I’ll have to call a timeout here. First of all, the perspective on inflation is naive. Investors like you and I always take inflation into account when designing our portfolio – as long as you earn more than inflation, your purchasing power increases rather than decreasing.
More importantly, by failing to start their journey by first learning to live happily on a low level of spending, 4 Hour Workweek followers may be setting themselves up for a lifetime of chasing expensive thrills. To focus on earning more rather than spending less is to neglect the fact that we are already living lives of drastic overconsumption. We are already spending plenty of money to achieve happiness – all of us. Let’s figure out first how to totally decouple spending level from happiness, and shed the inconvenient burden of insatiability.
Then you can still go out and earn a shitload of money. The difference is that you’ll tend to save it and invest it in social change for the better, rather than spending it on yourself.
Or you can keep your existing job, save well, and still end up financially independent and free while you’re still young. You don’t have to start an online business or do anything particularly crazy.
The original target audience of this blog was the well-paid office workers of the world. I felt that for people earning over $60,000 per person per year, financial independence was already so easily attainable, that it would be an unnecessary distraction to spend years building a second business to increase income still further.

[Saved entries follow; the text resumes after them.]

(** X9. With the engine out of reach, every read, authenticateUser, every
    mutation and every creation throws the engine's failure as it is: no
    lookup answers [undefined], no login answers [null], no mutation
    reports not-found, and the store stays as it was. *)
Theorem engine_failure_propagates (w : World) :
  (∀ n, outage env n = true) →
  (∀ l, run_lookup env l w = (Err PersistenceFailure, bump w))
  ∧ (∀ q, run_listing env q w = (Err PersistenceFailure, bump w))
  ∧ (∀ name password,
       authenticateUser env name password w = (Err PersistenceFailure, bump w))
  ∧ (∀ m id, (run_mutation env m id w).1 = Err PersistenceFailure
             ∧ db (run_mutation env m id w).2 = db w)
  ∧ (∀ c input,
       (c = CUser → ∃ p, input !! "password" = Some (VStr p)) →
       (run_creation env c input w).1 = Err PersistenceFailure
       ∧ db (run_creation env c input w).2 = db w).
Proof.
  intros Hdown. split; [|split; [|split; [|split]]].
  - intros l. by rewrite run_lookup_eq, Hdown.
  - intros q. by rewrite run_listing_eq, Hdown.
  - intros name password. by rewrite authenticateUser_eq, Hdown.
  - intros m id. rewrite run_mutation_cases. cbn zeta. rewrite Hdown.
    split; [done|]. cbn. apply mutation_world_db.
  - intros c input Hpw.
    destruct c; cbn [run_creation];
      unfold createUser, createLoanApplication, createDsaPartner, createLead,
        createContactQuery, mbind, M_bind, bcrypt_hash, db_insert;
      try (rewrite Hdown; by split).
    destruct (Hpw eq_refl) as [p ->]. cbn [tick bump]. rewrite Hdown. by split.
Qed.

End Frames.

(** ** Operations in sequence *)

Section Sequences.

Context `{Bcrypt} (env : Env).

(** A row the engine has accepted at the end of a table is the first, and
    only, row with its key in a unique column. *)
Lemma accepted_row_first t c (l : list Row) (r : Row) key :
  c ∈ unique_columns t →
  r !! c = Some (VStr key) →
  accepts t l (l ++ [r]) →
  head (filter (where_eq c key) (l ++ [r])) = Some r.
Proof.
  intros Hc Hr Hacc. unfold accepts in Hacc. rewrite Forall_forall in Hacc.
  specialize (Hacc _ Hc).
  rewrite (keys_snoc _ _ _ _ Hr) in Hacc by done.
  destruct Hacc as [Hsame|Hnd].
  - apply (f_equal length) in Hsame. rewrite length_app in Hsame.
    cbn in Hsame. lia.
  - apply NoDup_app in Hnd as (_ & Hdisj & _).
    rewrite filter_app, filter_where_eq_nil.
    + rewrite filter_cons, decide_True by done. done.
    + intros Hin. apply (Hdisj _ Hin). left.
Qed.

(** The rows an update leaves under a key it does not set. *)
Lemma filter_update_row set col key (l : list Row) :
  set !! col = None →
  filter (where_eq col key) (update_row set col key <$> l)
  = merge set <$> filter (where_eq col key) l.
Proof.
  intros Hset. induction l as [|r l IH]; [done|].
  cbn [fmap list_fmap]. rewrite !filter_cons.
  destruct (decide (where_eq col key r)) as [Hr|Hr].
  - rewrite update_row_hit by done.
    rewrite decide_True.
    + cbn [fmap list_fmap]. f_equal. apply IH.
    + unfold where_eq. by rewrite merge_lookup, Hset.
  - rewrite update_row_other by done. rewrite decide_False by done. apply IH.
Qed.

(** X10. A user createUser has stored is found again: with the engine in
    reach afterwards, getUser with the identifier of the returned user,
    getUserByUsername with its name and getUserByEmail with its email each
    return that very user. *)
Theorem createUser_then_lookup (insertUser : Row) (w : World) :
  performed (createUser env insertUser w) →
  (∃ p, insertUser !! "password" = Some (VStr p)) →
  outage env (tick (createUser env insertUser w).2) = false →
  ∃ u w1, createUser env insertUser w = (Ok (Some u), w1)
    ∧ ∀ l, lookup_table l = users →
           u !! lookup_column l = Some (VStr (lookup_key l)) →
           run_lookup env l w1 = (Ok (Some u), bump w1).
Proof.
  intros Hp [p Hpw] Hup.
  destruct (createUser_performed env _ _ _ Hpw Hp) as [Hacc Hrun].
  rewrite Hrun in Hup |- *. cbn [snd] in Hup.
  eexists _, _. split; [done|].
  intros l Ht Hkey. rewrite run_lookup_eq, Hup, Ht.
  cbn [db commit]. rewrite rows_with_rows.
  rewrite (accepted_row_first users); [done| |done|done].
  destruct l; cbn in *; try done; set_solver.
Qed.

(** X11. After updateUser has succeeded on a partial record that does not
    name the identifier, getUser with the same identifier returns the
    updated user (with the engine in reach). *)
Theorem updateUser_then_getUser
    (id : string) (updates : Row) (w : World) (old : Row) (rest : list Row) :
  found users id (db w) = old :: rest →
  updates !! "id" = None →
  performed (updateUser env id updates w) →
  outage env (tick (updateUser env id updates w).2) = false →
  ∃ r w', updateUser env id updates w = (Ok r, w')
    ∧ getUser env id w' = (Ok (Some r), bump w').
Proof.
  intros Hf Hid Hp Hup.
  change (updateUser env id updates w)
    with (run_mutation env (MUpdate EUser updates) id w) in *.
  pose proof (run_mutation_performed env _ _ _ Hp) as Hrun.
  cbn [mutation_table mutation_set mutation_world entity_table] in Hrun.
  rewrite Hf in Hrun. rewrite Hrun in Hup |- *. cbn [snd] in Hup.
  eexists _, _. split; [done|].
  change (getUser env id) with (run_lookup env (LUser id)).
  rewrite run_lookup_eq, Hup. cbn [lookup_table lookup_column lookup_key db commit].
  rewrite rows_with_rows, filter_update_row.
  - fold (found users id (db w)). by rewrite Hf.
  - by rewrite lookup_insert_ne.
Qed.

(** X12. Two updates of the same entity in a row compose field by field,
    the later winning: in the result of the second, a field is what the
    second partial record supplies, else what the first supplied, else what
    the entity held before; the update timestamp is the reading of the
    second.  (Neither record names the identifier.) *)
Theorem successive_updates_compose
    (e : entity) (id : string) (first second : Row) (w : World)
    (old : Row) (rest : list Row) :
  found (entity_table e) id (db w) = old :: rest →
  first !! "id" = None →
  performed (update_of env e id first w) →
  performed (update_of env e id second (update_of env e id first w).2) →
  ∃ w1 r2 w2,
    (update_of env e id first w).2 = w1
    ∧ update_of env e id second w1 = (Ok r2, w2)
    ∧ r2 ∈ rows (entity_table e) (db w2)
    ∧ r2 !! "updatedAt" = Some (VDate (clock env (tick w1)))
    ∧ (∀ k, k ≠ "updatedAt" →
         r2 !! k = match second !! k with
                   | Some v => Some v
                   | None => match first !! k with
                             | Some v => Some v
                             | None => old !! k
                             end
                   end).
Proof.
  intros Hf Hid Hp1 Hp2. rewrite !update_of_eq in *.
  pose proof (run_mutation_performed env _ _ _ Hp1) as Hrun1.
  cbn [mutation_table mutation_set mutation_world] in Hrun1.
  rewrite Hf in Hrun1. rewrite Hrun1 in Hp2 |- *. cbn [snd] in Hp2 |- *.
  set (set1 := <["updatedAt" := VDate (clock env (tick w))]> first) in *.
  set (w1 := commit _ _ _ _) in *.
  assert (Hf1 : found (entity_table e) id (db w1)
                = merge set1 old :: (merge set1 <$> rest)).
  { unfold found, w1. cbn [db commit]. rewrite rows_with_rows.
    rewrite filter_update_row.
    - fold (found (entity_table e) id (db w)). by rewrite Hf.
    - unfold set1. by rewrite lookup_insert_ne. }
  destruct (run_mutation_hit env _ _ _ _ _ Hp2 Hf1) as (w2 & Hrun2 & Hin & _).
  exists w1, (merge (mutation_set env (MUpdate e second) w1) (merge set1 old)), w2.
  split; [done|]. split; [exact Hrun2|].
  split; [exact Hin|]. cbn [mutation_set]. split.
  - by rewrite merge_lookup, lookup_insert_eq.
  - intros k Hk. rewrite merge_lookup, lookup_insert_ne by done.
    destruct (second !! k); [done|].
    unfold set1. by rewrite merge_lookup, lookup_insert_ne.
Qed.

(** X13. assignLeadToDsa changes nothing of the lead but the partner
    reference and the two timestamps; after it, with the engine in reach,
    getLeadsByDsa of the new partner contains the lead returned, and
    getLeadsByDsa of any other partner contains no lead of that
    identifier: a reassignment takes the lead away from the former
    partner. *)
Theorem assignLeadToDsa_then_getLeadsByDsa
    (leadId dsaId : string) (w : World) (old : Row) (rest : list Row) :
  found leads leadId (db w) = old :: rest →
  outage env (S (S (tick w))) = false →
  outage env (S (S (S (tick w)))) = false →
  ∃ r w', assignLeadToDsa env leadId dsaId w = (Ok r, w')
    ∧ (∀ k, k ≠ "assignedDsaId" → k ≠ "assignedAt" → k ≠ "updatedAt" →
         r !! k = old !! k)
    ∧ (∃ l, getLeadsByDsa env dsaId w' = (Ok l, bump w') ∧ r ∈ l)
    ∧ (∀ other, other ≠ dsaId →
         ∃ l, getLeadsByDsa env other w' = (Ok l, bump w')
            ∧ ∀ r', r' ∈ l → ¬ where_eq "id" leadId r').
Proof.
  intros Hf Hup Hup'.
  assert (Hp : performed (run_mutation env (MAssignLeadToDsa dsaId) leadId w)).
  { apply run_mutation_accepted; [done|]. apply assignment_accepted. }
  pose proof (run_mutation_performed env _ _ _ Hp) as Hrun.
  cbn [run_mutation mutation_table mutation_world] in Hrun.
  rewrite Hf in Hrun. rewrite Hrun.
  set (set := mutation_set env (MAssignLeadToDsa dsaId) w) in *.
  assert (Hdsa : ∀ r0 : Row, merge set r0 !! "assignedDsaId" = Some (VStr dsaId)).
  { intros r0. by rewrite merge_lookup. }
  eexists _, _. split; [done|]. split; [|split].
  - intros k H1 H2 H3. rewrite merge_lookup. unfold set. cbn [mutation_set].
    rewrite !lookup_insert_ne by done. by rewrite lookup_singleton_ne.
  - change (getLeadsByDsa env dsaId) with (run_listing env (QLeadsByDsa dsaId)).
    rewrite run_listing_eq. cbn [tick commit bump]. rewrite Hup'.
    eexists. split; [done|]. apply list_elem_of_filter.
    split; [apply Hdsa|]. cbn [listing_table db commit].
    rewrite rows_with_rows. by eapply merged_stored.
  - intros other Hne.
    change (getLeadsByDsa env other) with (run_listing env (QLeadsByDsa other)).
    rewrite run_listing_eq. cbn [tick commit bump]. rewrite Hup'.
    eexists. split; [done|]. intros r' Hin Hid.
    apply list_elem_of_filter in Hin as [Hsel Hin].
    cbn [listing_table db commit] in Hin. rewrite rows_with_rows in Hin.
    apply list_elem_of_fmap in Hin as (r0 & -> & Hin).
    destruct (decide (where_eq "id" leadId r0)) as [Hr0|Hr0].
    + rewrite update_row_hit in Hsel by done. cbn in Hsel.
      unfold where_eq in Hsel. rewrite Hdsa in Hsel. by simplify_eq.
    + by rewrite update_row_other in Hid.
Qed.

End Sequences.

(** ** The bootstrap, further *)

Section BootstrapFurther.

Context `{Bcrypt} (env : Env).

(** What the bootstrap does, case by case. *)
Lemma initializeDefaultUsers_cases w :
  initializeDefaultUsers env w =
    if outage env (tick w)
    then console_error "Error initializing default users:" (bump w)
    else match admins (db w) with
         | _ :: _ => (Ok (), bump w)
         | [] =>
             let values :=
               default_admin (bcrypt_digest "admin123" 10 (salt env (S (tick w)))) in
             let r := values ∪ column_defaults env users (S (S (tick w))) in
             if outage env (S (S (tick w)))
             then console_error "Error initializing default users:"
                    (bump (bump (bump w)))
             else if decide (accepts users (rows users (db w))
                               (rows users (db w) ++ [r]))
             then console_log "Default admin user created"
                    (commit users (rows users (db w) ++ [r])
                       (SqlInsert users values) (bump (bump w)))
             else console_error "Error initializing default users:"
                    (bump (bump (bump w)))
         end.
Proof.
  unfold initializeDefaultUsers, try_catch, mbind, M_bind, db_select.
  cbn beta. destruct (outage env (tick w)); [done|].
  cbn [limit_rows]. fold (admins (db w)).
  destruct (admins (db w)) as [|a rest]; [|done].
  cbn [take length]. rewrite decide_True by done.
  unfold bcrypt_hash, db_insert. cbn [tick bump db]. cbn zeta.
  destruct (outage env (S (S (tick w)))); [done|].
  unfold default_admin. by destruct (decide _).
Qed.

Lemma filter_nil_not_key c name (l : list Row) :
  filter (where_eq c name) l = [] → VStr name ∉ keys c l.
Proof.
  induction l as [|r l IH]; [intros _ Hin; by apply elem_of_nil in Hin|].
  rewrite filter_cons. destruct (decide (where_eq c name r)) as [Hr|Hr]; [done|].
  intros Hl Hin. unfold keys in Hin. cbn in Hin.
  destruct (key_of c r) as [v|] eqn:Hv.
  - apply elem_of_cons in Hin as [<-|Hin]; [|by apply IH].
    apply Hr. unfold where_eq. unfold key_of in Hv.
    by destruct (r !! c) as [[]|].
  - by apply IH.
Qed.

But Tim Ferriss definitely sells the idea well. His book should be viewed as a supplementary course in Badassity, and will be especially valuable to younger people who are near the beginnings of their careers, and also to anyone who is on the lower end of the income scale who is willing to fight to move to a higher level.
Going back to the Twitter comment about MMM and Ferriss – I would agree that we could have a baby someday. The baby would be some kind of hybrid between our ideas. We’d take all of his energy and fearlessness and complete lack of fear of failure. But we’d strip out a bit of the hype and selling, because we wouldn’t be out to make money for ourselves – we already have plenty. We wouldn’t be creating products to sell. Instead our product would be a globe-spanning breed of supermotivated and ultraproductive Badass People that would be out to save the world.
* Compounding the celebrity intrigue, Tim Ferriss is apparently friends with another one of my much more famous frugality arch-rivals, Ramit Sethi.